# [Your instructions]
The lines below should be written out again in full, exactly as they are.

(Beginning of Exercise inputs)

(** * Hotel churn data pipeline: generator, quality gate, retention, orchestration

    A shallow embedding of [src/data_generator.py], [src/quality_check.py]
    and [src/ingest.py], and the properties of the specification that can
    be stated over it.

    Conventions of the embedding
    - a [date] is a day ordinal in [Z]; a [datetime] is a number of
      microseconds in [Z] ([usec_per_day] of them per day).  The year range
      of the runtime's date type is not modelled, and the clock readings of
      one call are taken at one instant [now];
    - a Python float is an exact rational ([Q]); [int(x)] is truncation
      toward zero, [round(x, 2)] rounds to the nearest hundredth;
    - the two pseudo-random generators the program draws from (the [random]
      module and the generator owned by [fake]) are tapes of raw draws: every
      primitive consumes one raw draw and maps it into the range the library
      documents ([random()] into [[0, 1)], a normal variate anywhere).  A
      tape that runs out keeps yielding [0];
    - the database is three tables held as lists, with the foreign keys
      declared in [src/schema.py] enforced on INSERT and on DELETE;
    - a DataFrame is modelled at the dtypes its schema asks for, so the
      [except Exception] arms of the validators have nothing to catch;
    - an exception is a value of [exn]; a call that can raise returns a
      [result].  [fake.date_between] raises [ValueError] on a range whose
      end date is before its start date, and so does the booking
      generator, whose loop calls it at least once.  Console output is
      modelled for the validators only. *)

From Stdlib Require Import ZArith QArith Qround List String Bool Lia Lqa.
From Stdlib Require Import DecimalString.
Import ListNotations.

Local Open Scope Z_scope.

(** ** Time *)

Definition date := Z.
Definition datetime := Z.

Definition usec_per_day : Z := 86400000000.

(** [timedelta(days=n)] as a number of microseconds. *)
Definition timedelta_days (n : Z) : Z := n * usec_per_day.

(** [td.days]: the day component of a normalised timedelta (floor). *)
Definition td_days (td : Z) : Z := td / usec_per_day.

(** [dt.date()]. *)
Definition date_of (dt : datetime) : date := dt / usec_per_day.

(** A date compared with a timestamp is read as that day's midnight. *)
Definition midnight (d : date) : datetime := d * usec_per_day.

(** ** Floats as rationals *)

Definition Qltb (a b : Q) : bool :=
  match (a ?= b)%Q with Lt => true | _ => false end.

(** [int(x)]: truncation toward zero. *)
Definition py_int (x : Q) : Z :=
  if Qle_bool 0 x then Qfloor x else Qceiling x.

(** Nearest integer, ties to even. *)
Definition round_half_even (x : Q) : Z :=
  let f := Qfloor x in
  match (x - inject_Z f ?= 1 # 2)%Q with
  | Lt => f
  | Gt => f + 1
  | Eq => if Z.even f then f else f + 1
  end.

(** [round(x, 2)]. *)
Definition py_round2 (x : Q) : Q :=
  (inject_Z (round_half_even (x * 100)) / 100)%Q.

(** ** Exceptions *)

Inductive exn : Type :=
| IndexError       (* random.choice on an empty sequence *)
| IntegrityError   (* a foreign key still references a deleted row *)
| OperationalError (* the storage engine is unreachable *)
| ValueError       (* fake.date_between on a range that ends before it starts *).

Inductive result (A : Type) : Type :=
| Ok (a : A)
| Raise (e : exn).
Arguments Ok {A} a.
Arguments Raise {A} e.

(** ** The random source *)

Record RandomSource : Type := mkRandomSource {
  py_tape    : list Q;   (* the [random] module's generator *)
  faker_tape : list Q    (* the generator behind [fake] *)
}.

Definition Rand (A : Type) : Type := RandomSource -> A * RandomSource.

Definition ret {A} (a : A) : Rand A := fun s => (a, s).

Definition bind {A B} (m : Rand A) (k : A -> Rand B) : Rand B :=
  fun s => let (a, s') := m s in k a s'.

Declare Scope rand_scope.
Delimit Scope rand_scope with rand.
Notation "x <- m ;; k" := (bind m (fun x => k))
  (at level 61, m at next level, right associativity) : rand_scope.

Definition next_raw (t : list Q) : Q * list Q :=
  match t with
  | [] => (0%Q, [])
  | q :: t' => (q, t')
  end.

(** Fractional part: a value of [[0, 1)]. *)
Definition frac (q : Q) : Q := (q - inject_Z (Qfloor q))%Q.

Definition draw_py : Rand Q := fun s =>
  let (q, t) := next_raw (py_tape s) in
  (q, mkRandomSource t (faker_tape s)).

Definition draw_faker : Rand Q := fun s =>
  let (q, t) := next_raw (faker_tape s) in
  (q, mkRandomSource (py_tape s) t).

Local Open Scope rand_scope.

(** [random.random()]: a float of [[0.0, 1.0)]. *)
Definition random_random : Rand Q :=
  q <- draw_py ;; ret (frac q).

(** [random.uniform(a, b)] is [a + (b - a) * random()]. *)
Definition random_uniform (a b : Q) : Rand Q :=
  r <- random_random ;; ret (a + (b - a) * r)%Q.

(** [random.gauss(mu, sigma)] is [mu + z * sigma] for a standard normal
    variate [z], whose support is unbounded: the raw draw is [z]. *)
Definition random_gauss (mu sigma : Q) : Rand Q :=
  z <- draw_py ;; ret (mu + z * sigma)%Q.

(** The library's [_randbelow(n)]: an index of [[0, n)]. *)
Definition randbelow (n : Z) : Rand Z :=
  r <- random_random ;; ret (Qfloor (r * inject_Z n)).

(** [random.randint(a, b)] is [a + _randbelow(b - a + 1)]. *)
Definition random_randint (a b : Z) : Rand Z :=
  i <- randbelow (b - a + 1) ;; ret (a + i).

(** [random.choice(seq)]: [seq[_randbelow(len(seq))]], [IndexError] on an
    empty sequence. *)
Definition random_choice {A} (seq : list A) : Rand (result A) :=
  match seq with
  | [] => ret (Raise IndexError)
  | x :: _ =>
      i <- randbelow (Z.of_nat (List.length seq)) ;;
      ret (Ok (nth (Z.to_nat i) seq x))
  end.

(** [random.choice] on a list literal, which is never empty. *)
Definition random_choice_lit {A} (x : A) (xs : list A) : Rand A :=
  i <- randbelow (Z.of_nat (List.length (x :: xs))) ;;
  ret (nth (Z.to_nat i) (x :: xs) x).

(** The draw behind [fake.date_between]: a timestamp drawn uniformly
    between the two midnights, then its date. *)
Definition uniform_date (start_date end_date : date) : Rand date :=
  q <- draw_faker ;;
  ret (Qfloor (inject_Z start_date
               + (inject_Z end_date - inject_Z start_date) * frac q)%Q).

(End of Exercise inputs)

# [Result of this exercise]
(** * Hotel churn data pipeline: generator, quality gate, retention, orchestration

    A shallow embedding of [src/data_generator.py], [src/quality_check.py]
    and [src/ingest.py], and the properties of the specification that can
    be stated over it.

    Conventions of the embedding
    - a [date] is a day ordinal in [Z]; a [datetime] is a number of
      microseconds in [Z] ([usec_per_day] of them per day).  The year range
      of the runtime's date type is not modelled, and the clock readings of
      one call are taken at one instant [now];
    - a Python float is an exact rational ([Q]); [int(x)] is truncation
      toward zero, [round(x, 2)] rounds to the nearest hundredth;
    - the two pseudo-random generators the program draws from (the [random]
      module and the generator owned by [fake]) are tapes of raw draws: every
      primitive consumes one raw draw and maps it into the range the library
      documents ([random()] into [[0, 1)], a normal variate anywhere).  A
      tape that runs out keeps yielding [0];
    - the database is three tables held as lists, with the foreign keys
      declared in [src/schema.py] enforced on INSERT and on DELETE;
    - a DataFrame is modelled at the dtypes its schema asks for, so the
      [except Exception] arms of the validators have nothing to catch;
    - an exception is a value of [exn]; a call that can raise returns a
      [result].  [fake.date_between] raises [ValueError] on a range whose
      end date is before its start date, and so does the booking
      generator, whose loop calls it at least once.  Console output is
      modelled for the validators only. *)

From Stdlib Require Import ZArith QArith Qround List String Bool Lia Lqa.
From Stdlib Require Import DecimalString.
Import ListNotations.

Local Open Scope Z_scope.

(** ** Time *)

Definition date := Z.
Definition datetime := Z.

Definition usec_per_day : Z := 86400000000.

(** [timedelta(days=n)] as a number of microseconds. *)
Definition timedelta_days (n : Z) : Z := n * usec_per_day.

(** [td.days]: the day component of a normalised timedelta (floor). *)
Definition td_days (td : Z) : Z := td / usec_per_day.

(** [dt.date()]. *)
Definition date_of (dt : datetime) : date := dt / usec_per_day.

(** A date compared with a timestamp is read as that day's midnight. *)
Definition midnight (d : date) : datetime := d * usec_per_day.

(** ** Floats as rationals *)

Definition Qltb (a b : Q) : bool :=
  match (a ?= b)%Q with Lt => true | _ => false end.

(** [int(x)]: truncation toward zero. *)
Definition py_int (x : Q) : Z :=
  if Qle_bool 0 x then Qfloor x else Qceiling x.

(** Nearest integer, ties to even. *)
Definition round_half_even (x : Q) : Z :=
  let f := Qfloor x in
  match (x - inject_Z f ?= 1 # 2)%Q with
  | Lt => f
  | Gt => f + 1
  | Eq => if Z.even f then f else f + 1
  end.

(** [round(x, 2)]. *)
Definition py_round2 (x : Q) : Q :=
  (inject_Z (round_half_even (x * 100)) / 100)%Q.

(** ** Exceptions *)

Inductive exn : Type :=
| IndexError       (* random.choice on an empty sequence *)
| IntegrityError   (* a foreign key still references a deleted row *)
| OperationalError (* the storage engine is unreachable *)
| ValueError       (* fake.date_between on a range that ends before it starts *).

Inductive result (A : Type) : Type :=
| Ok (a : A)
| Raise (e : exn).
Arguments Ok {A} a.
Arguments Raise {A} e.

(** ** The random source *)

Record RandomSource : Type := mkRandomSource {
  py_tape    : list Q;   (* the [random] module's generator *)
  faker_tape : list Q    (* the generator behind [fake] *)
}.

Definition Rand (A : Type) : Type := RandomSource -> A * RandomSource.

Definition ret {A} (a : A) : Rand A := fun s => (a, s).

Definition bind {A B} (m : Rand A) (k : A -> Rand B) : Rand B :=
  fun s => let (a, s') := m s in k a s'.

Declare Scope rand_scope.
Delimit Scope rand_scope with rand.
Notation "x <- m ;; k" := (bind m (fun x => k))
  (at level 61, m at next level, right associativity) : rand_scope.

Definition next_raw (t : list Q) : Q * list Q :=
  match t with
  | [] => (0%Q, [])
  | q :: t' => (q, t')
  end.

(** Fractional part: a value of [[0, 1)]. *)
Definition frac (q : Q) : Q := (q - inject_Z (Qfloor q))%Q.

Definition draw_py : Rand Q := fun s =>
  let (q, t) := next_raw (py_tape s) in
  (q, mkRandomSource t (faker_tape s)).

Definition draw_faker : Rand Q := fun s =>
  let (q, t) := next_raw (faker_tape s) in
  (q, mkRandomSource (py_tape s) t).

Local Open Scope rand_scope.

(** [random.random()]: a float of [[0.0, 1.0)]. *)
Definition random_random : Rand Q :=
  q <- draw_py ;; ret (frac q).

(** [random.uniform(a, b)] is [a + (b - a) * random()]. *)
Definition random_uniform (a b : Q) : Rand Q :=
  r <- random_random ;; ret (a + (b - a) * r)%Q.

(** [random.gauss(mu, sigma)] is [mu + z * sigma] for a standard normal
    variate [z], whose support is unbounded: the raw draw is [z]. *)
Definition random_gauss (mu sigma : Q) : Rand Q :=
  z <- draw_py ;; ret (mu + z * sigma)%Q.

(** The library's [_randbelow(n)]: an index of [[0, n)]. *)
Definition randbelow (n : Z) : Rand Z :=
  r <- random_random ;; ret (Qfloor (r * inject_Z n)).

(** [random.randint(a, b)] is [a + _randbelow(b - a + 1)]. *)
Definition random_randint (a b : Z) : Rand Z :=
  i <- randbelow (b - a + 1) ;; ret (a + i).

(** [random.choice(seq)]: [seq[_randbelow(len(seq))]], [IndexError] on an
    empty sequence. *)
Definition random_choice {A} (seq : list A) : Rand (result A) :=
  match seq with
  | [] => ret (Raise IndexError)
  | x :: _ =>
      i <- randbelow (Z.of_nat (List.length seq)) ;;
      ret (Ok (nth (Z.to_nat i) seq x))
  end.

(** [random.choice] on a list literal, which is never empty. *)
Definition random_choice_lit {A} (x : A) (xs : list A) : Rand A :=
  i <- randbelow (Z.of_nat (List.length (x :: xs))) ;;
  ret (nth (Z.to_nat i) (x :: xs) x).

(** The draw behind [fake.date_between]: a timestamp drawn uniformly
    between the two midnights, then its date. *)
Definition uniform_date (start_date end_date : date) : Rand date :=
  q <- draw_faker ;;
  ret (Qfloor (inject_Z start_date
               + (inject_Z end_date - inject_Z start_date) * frac q)%Q).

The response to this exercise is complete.